Alberta oil and gas owners who abandon wells face more scrutiny as regulation loophole closed

Left to right: Deron Bilous, Minister of Economic Development and Trade, Margaret McCuaig-Boyd, Minister of Energy, Shannon Phillips, Minister of Environment and Parks and David MacLean, VP Canadian Manufacturers and Exporters.

Alberta loaned $235-million to Orphan Well Association to clean up old wells

Oil and gas producers that walk away from wells or other infrastructure without doing the required cleaning up will face tougher scrutiny the next time they try to start a new company. The announcement from the Alberta government and the provincial regulator as the number of abandoned wells in need of reclamation rose from 1,861 wells in Nov., up from 705 wells in March 2015.

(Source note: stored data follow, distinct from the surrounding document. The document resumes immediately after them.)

(** A string whose end is cleared is a C string. *)
Lemma ended_string b q e w : cut b -> ended b q e w -> ucstr (drop q b) = Some w.
Proof.
  intros [Hl Hc] [(Hqe & Hw & Hchars & _) He].
  assert (Hlen : length w = (e - q)%nat) by (rewrite <- Hw, length_take, length_drop; lia).
  assert (E : drop q b = w ++ 0 :: drop (S e) b).
  { apply list_eq. intros i. rewrite lookup_drop. destruct (Nat.lt_trichotomy i (length w)) as [Hi|[Hi|Hi]].
    - rewrite lookup_app_l by done. destruct (lookup_lt_is_Some_2 w i Hi) as [x Hx]. rewrite Hx.
      assert (Hbx : buf !! (q + i)%nat = Some x).
      { rewrite <- lookup_drop, <- Hx, <- Hw, lookup_take_lt by lia. done. }
      destruct (Hc (q + i)%nat) as [->|(_ & y & Hy & Hny)]; [done|]. rewrite Hbx in Hy. injection Hy as <-.
      by apply (proj1 (Forall_lookup _ _) Hchars) in Hx.
    - rewrite lookup_app_r, Hi, Nat.sub_diag by lia. by replace (q + length w)%nat with e by lia.
    - rewrite lookup_app_r by lia. destruct (i - length w)%nat as [|j] eqn:Ej; [lia|]. simpl.
      rewrite lookup_drop. f_equal. lia. }
  rewrite E. apply ucstr_ok. eapply Forall_impl; [exact Hchars|]. by intros x (? & _).
Qed.
End terminated.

Abandoned well AlbertaViews.com photo.

The Alberta Energy Regulator’s Directive 67 was amended to close a loophole created by the 2016 Redwater decision by the Alberta Court of Appeal and other receivership cases that have been undermining the Province’s ability to ensure companies and operators are held accountable for their actions.

This case is currently being appealed to the Supreme Court of Canada by the AER.

“The stronger rules will help prevent individuals who leave liabilities behind from returning to the industry without proper safeguards in place,” Jim Ellis, president and CEO of the AER, said in a press release.

“Albertans permit companies to produce and profit from the province’s energy resources with the expectation that they address end-of-life abandonment and reclamation obligations.”

Changes made to Directive 67 will support companies that behave responsibly and help shield them from potential further increases in the number of orphan wells, which are reclaimed through a fund industry pays into under the polluter-pays principle.
Alberta recently loaned $235-million to the Orphan Well Association to accelerate the clean up of old wells over the next three years.“Closing this loophole helps ensure Albertans are protected from financial and environmental liabilities, and that the vast majority of companies that behave responsibly are protected from those who attempt to offload their obligations onto others,” Energy Minister Margaret McCuaig-Boyd.

Industry says it is pleased with the government’s initiative to reduce environmental and financial risk to Albertans.

“We consider operating in Alberta a privilege, not a right. Enhanced disclosure of information and increased evaluation of an operator’s compliance is a step in the right direction to ensure this privilege is only granted to those companies with a demonstrated history of responsible operations,” says Brad Herald, vice-president, Canadian Association of Petroleum Producers.

“We support provincial efforts that help ensure licences are granted to companies with the sound financial capacity, compliance history and professional expertise to responsibly operate through the life cycle of oil and natural gas development, from lease acquisition to reclamation,” said Marty Proctor, president and CEO, Seven Generations Energy Ltd.

Related actions taken by the government include launching a broader review of oil and gas liabilities to determine long-term solutions, lobbying the federal government for changes to bankruptcy laws that would hold companies accountable for their environmental cleanup, and supporting municipalities province-wide with a credit for uncollectable taxes on disowned oil and gas properties.